Глава 15. Заключение: экспертный подход к сертификации БАД

Уважаемые производители, дистрибьюторы, поставщики! Вступление в силу новых критериев качества БАД кардинально изменило правила игры на рынке. Анализ БАД  — это не формальность, а необходимое условие для легального оборота продукции. Анализ БАД позволяет подтвердить соответствие требованиям ТР ТС 021/2011 и новых постановлений Правительства. Анализ БАД  — это основа для получения декларации о соответствии и допуска продукции на рынок. Анализ БАД  — это защита от претензий Роспотребнадзора и судебных исков. И последнее: анализ БАД в исполнении аккредитованной лаборатории Союза «Федерация судебных экспертов»  — это гарантия научной обоснованности, экспертной объективности и безупречного качества.

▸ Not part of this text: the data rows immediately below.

(** X28: [AddEndpoint] either adds exactly one endpoint under the section's
    name or changes nothing.  It refuses a name that is taken, a type other
    than [tun] and [null] (the last [type] option decides, [tun] when there
    is none), an option the endpoint rejects, and, with [autostart], an
    endpoint that does not start.  On success the name was free, the stored
    endpoint is the constructed one after its options were set (and after
    [Start] with [autostart]), and no other endpoint and no stopped endpoint
    is touched.  A [type] option among the options of [AddDefaultEndpoint]
    overrides the [tun] type that it puts first (shown for [null]). *)
Theorem AddEndpoint_outcome (ctx : Context) (name : string)
    (opts : list (string * string)) (autostart : bool) :
  m_Stopped (AddEndpoint ctx (name, opts) autostart).1 = m_Stopped ctx ∧
  (∀ k, k ≠ name →
     m_Endpoints (AddEndpoint ctx (name, opts) autostart).1 !! k
     = m_Endpoints ctx !! k) ∧
  ((AddEndpoint ctx (name, opts) autostart).2 = false →
   (AddEndpoint ctx (name, opts) autostart).1 = ctx) ∧
  ((AddEndpoint ctx (name, opts) autostart).2 = true →
   m_Endpoints ctx !! name = None ∧
   ∃ construct service,
     endpointConstructors (endpointType opts) = Some construct ∧
     (construct = TunEndpoint ∨ construct = NullEndpoint) ∧
     configure (construct name) opts = Some service ∧
     (autostart = true → (Start service).2 = true) ∧
     m_Endpoints (AddEndpoint ctx (name, opts) autostart).1 !! name
     = Some (if autostart then (Start service).1 else service)) ∧
  (is_Some (m_Endpoints ctx !! name) →
   AddEndpoint ctx (name, opts) autostart = (ctx, false)) ∧
  (∀ t, t ≠ "tun" → t ≠ "null" →
     AddEndpoint ctx (name, opts ++ [("type", t)]) autostart = (ctx, false)) ∧
  (∀ more, AddDefaultEndpoint ctx (opts ++ ("type", "null") :: more) autostart
           = AddEndpoint ctx
               ("default",
                ("type", "tun") :: opts ++ ("type", "null") :: more)
               autostart ∧
           (("type" ∉ more.*1) →
            endpointType (("type", "tun") :: opts ++ ("type", "null") :: more)
            = "null")).
Proof.
  unfold AddEndpoint. cbn [fst snd].
  split_and!.
  - repeat case_match; done.
  - intros k Hk. repeat case_match; try done; cbn [fst m_Endpoints];
      by rewrite lookup_insert_ne.
  - repeat case_match; done.
  - destruct (bool_decide (is_Some (m_Endpoints ctx !! name))) eqn:Hdup;
      [done|].
    apply bool_decide_eq_false_1 in Hdup.
    assert (Hfree : m_Endpoints ctx !! name = None)
      by (by apply eq_None_not_Some).
    destruct (endpointConstructors (endpointType opts)) as [construct|] eqn:Hc;
      [|done].
    destruct (configure (construct name) opts) as [service|] eqn:Hs; [|done].
    assert (Hkind : construct = TunEndpoint ∨ construct = NullEndpoint).
    { unfold endpointConstructors in Hc.
      repeat case_decide; [left|right|]; congruence. }
    destruct autostart.
    + destruct (Start service) as [service' ok] eqn:Hst. destruct ok; [|done].
      intros _. split; [done|]. exists construct, service.
      cbn [fst snd m_Endpoints]. rewrite lookup_insert_eq, Hst.
      by split_and!.
    + intros _. split; [done|]. exists construct, service.
      cbn [fst snd m_Endpoints]. rewrite lookup_insert_eq. by split_and!.
  - intros Hdup. by rewrite bool_decide_eq_true_2.
  - intros t Ht1 Ht2. rewrite endpointType_last. unfold endpointConstructors.
    rewrite !decide_False by done. by case_match.
  - intros more. split; [done|]. intros Hno.
    unfold endpointType. cbn [foldl]. rewrite decide_True by done.
    rewrite foldl_app. cbn [foldl fst snd]. rewrite decide_True by done.
    generalize "null". induction more as [|[k v] more IH]; intros t; [done|].
    cbn [foldl fst snd]. rewrite fmap_cons, not_elem_of_cons in Hno.
    destruct Hno as [Hk Hno]. rewrite decide_False by done. by apply IH.
Qed.

Lemma StartAll_from_spec (l : list (string * Endpoint))
    (m : gmap string Endpoint) :
  NoDup l.*1 →
  (∀ k e, (k, e) ∈ l → m !! k = Some e) →
  dom (StartAll_from l m).1 = dom m ∧
  ((StartAll_from l m).2 = true ↔ ∀ k e, (k, e) ∈ l → (Start e).2 = true) ∧
  ((StartAll_from l m).2 = true →
   ∀ k e, (k, e) ∈ l → (StartAll_from l m).1 !! k = Some (Start e).1) ∧
  (∀ k, k ∉ l.*1 → (StartAll_from l m).1 !! k = m !! k).
Proof.
  revert m. induction l as [|[name ep] l IH]; intros m Hnd Hin;
    cbn [StartAll_from].
  { split_and!; try done.
    - split; [|done]. intros _ k e Hk. by apply elem_of_nil in Hk.
    - intros _ k e Hk. by apply elem_of_nil in Hk. }
  rewrite fmap_cons in Hnd. apply NoDup_cons in Hnd as [Hname Hnd].
  cbn [fst] in Hname.
  assert (Hm : m !! name = Some ep) by (apply Hin; by left).
  assert (Hdom : ∀ e', dom (<[name := e']> m) = dom m).
  { intros e'. apply dom_insert_lookup_L. by eexists. }
  destruct (Start ep) as [ep' ok] eqn:Hst. destruct ok.
  - specialize (IH (<[name := ep']> m) Hnd).
    destruct IH as (Id & Iok & Iall & Ikeep).
    { intros k e Hk.
      assert (Hne : name ≠ k).
      { intros <-. apply Hname. apply list_elem_of_fmap. by exists (name, e). }
      rewrite lookup_insert_ne by done. apply Hin. by right. }
    split_and!.
    + by rewrite Id, Hdom.
    + rewrite Iok. split.
      * intros Hall k e Hk. apply elem_of_cons in Hk as [[= -> ->]|Hk];
          [by rewrite Hst|by apply (Hall k)].
      * intros Hall k e Hk. apply (Hall k). by right.
    + intros Hok k e Hk. apply elem_of_cons in Hk as [[= -> ->]|Hk].
      * rewrite Ikeep by done. by rewrite lookup_insert_eq, Hst.
      * by apply Iall.
    + intros k Hk. rewrite fmap_cons, not_elem_of_cons in Hk.
      destruct Hk as [Hk1 Hk2]. cbn [fst] in Hk1.
      rewrite Ikeep by done. by rewrite lookup_insert_ne.
  - cbn [fst snd]. split_and!.
    + apply Hdom.
    + split; [done|]. intros Hall.
      specialize (Hall name ep (ltac:(by left))). by rewrite Hst in Hall.
    + done.
    + intros k Hk. rewrite fmap_cons, not_elem_of_cons in Hk.
      destruct Hk as [Hk1 Hk2]. cbn [fst] in Hk1.
      by rewrite lookup_insert_ne.
Qed.

(** X29: [StartAll] succeeds exactly when every endpoint starts; then every
    endpoint has been started once.  Whether it succeeds or stops at the
    first endpoint that fails, it neither adds nor removes a name and
    leaves the stopped endpoints alone. *)
Theorem StartAll_all_or_first_failure (ctx : Context) :
  ((StartAll ctx).2 = true ↔
   ∀ k e, m_Endpoints ctx !! k = Some e → (Start e).2 = true) ∧
  ((StartAll ctx).2 = true →
   ∀ k e, m_Endpoints ctx !! k = Some e →
          m_Endpoints (StartAll ctx).1 !! k = Some (Start e).1) ∧
  dom (m_Endpoints (StartAll ctx).1) = dom (m_Endpoints ctx) ∧
  m_Stopped (StartAll ctx).1 = m_Stopped ctx.
Proof.
  unfold StartAll.
  pose proof (StartAll_from_spec (map_to_list (m_Endpoints ctx))
                (m_Endpoints ctx)) as Hs.
  destruct Hs as (Hd & Hok & Hall & _).
  { apply NoDup_fst_map_to_list. }
  { intros k e Hk. by apply elem_of_map_to_list. }
  destruct (StartAll_from _ _) as [m ok]. cbn [fst snd m_Endpoints m_Stopped] in *.
  split_and!; try done.
  - rewrite Hok. split.
    + intros Hx k e Hk. apply (Hx k). by apply elem_of_map_to_list.
    + intros Hx k e Hk. apply (Hx k). by apply elem_of_map_to_list.
  - intros Ht k e Hk. apply Hall; [done|]. by apply elem_of_map_to_list.
Qed.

Наша лаборатория оснащена современным оборудованием: ВЭЖХ, ВЭЖХ-МС/МС, ГХ-МС, ИСП-МС, атомно-абсорбционный спектрометр. Область аккредитации включает все обязательные показатели для БАД. Мы проводим исследования для целей сертификации и для судебных разбирательств.

Для заказа анализ БАД и получения консультации по вопросам сертификации перейдите по ссылке:

https://khimex.ru/himicheskie-analizy-badov/

Союз «Федерация судебных экспертов»  — качество, которому можно доверять.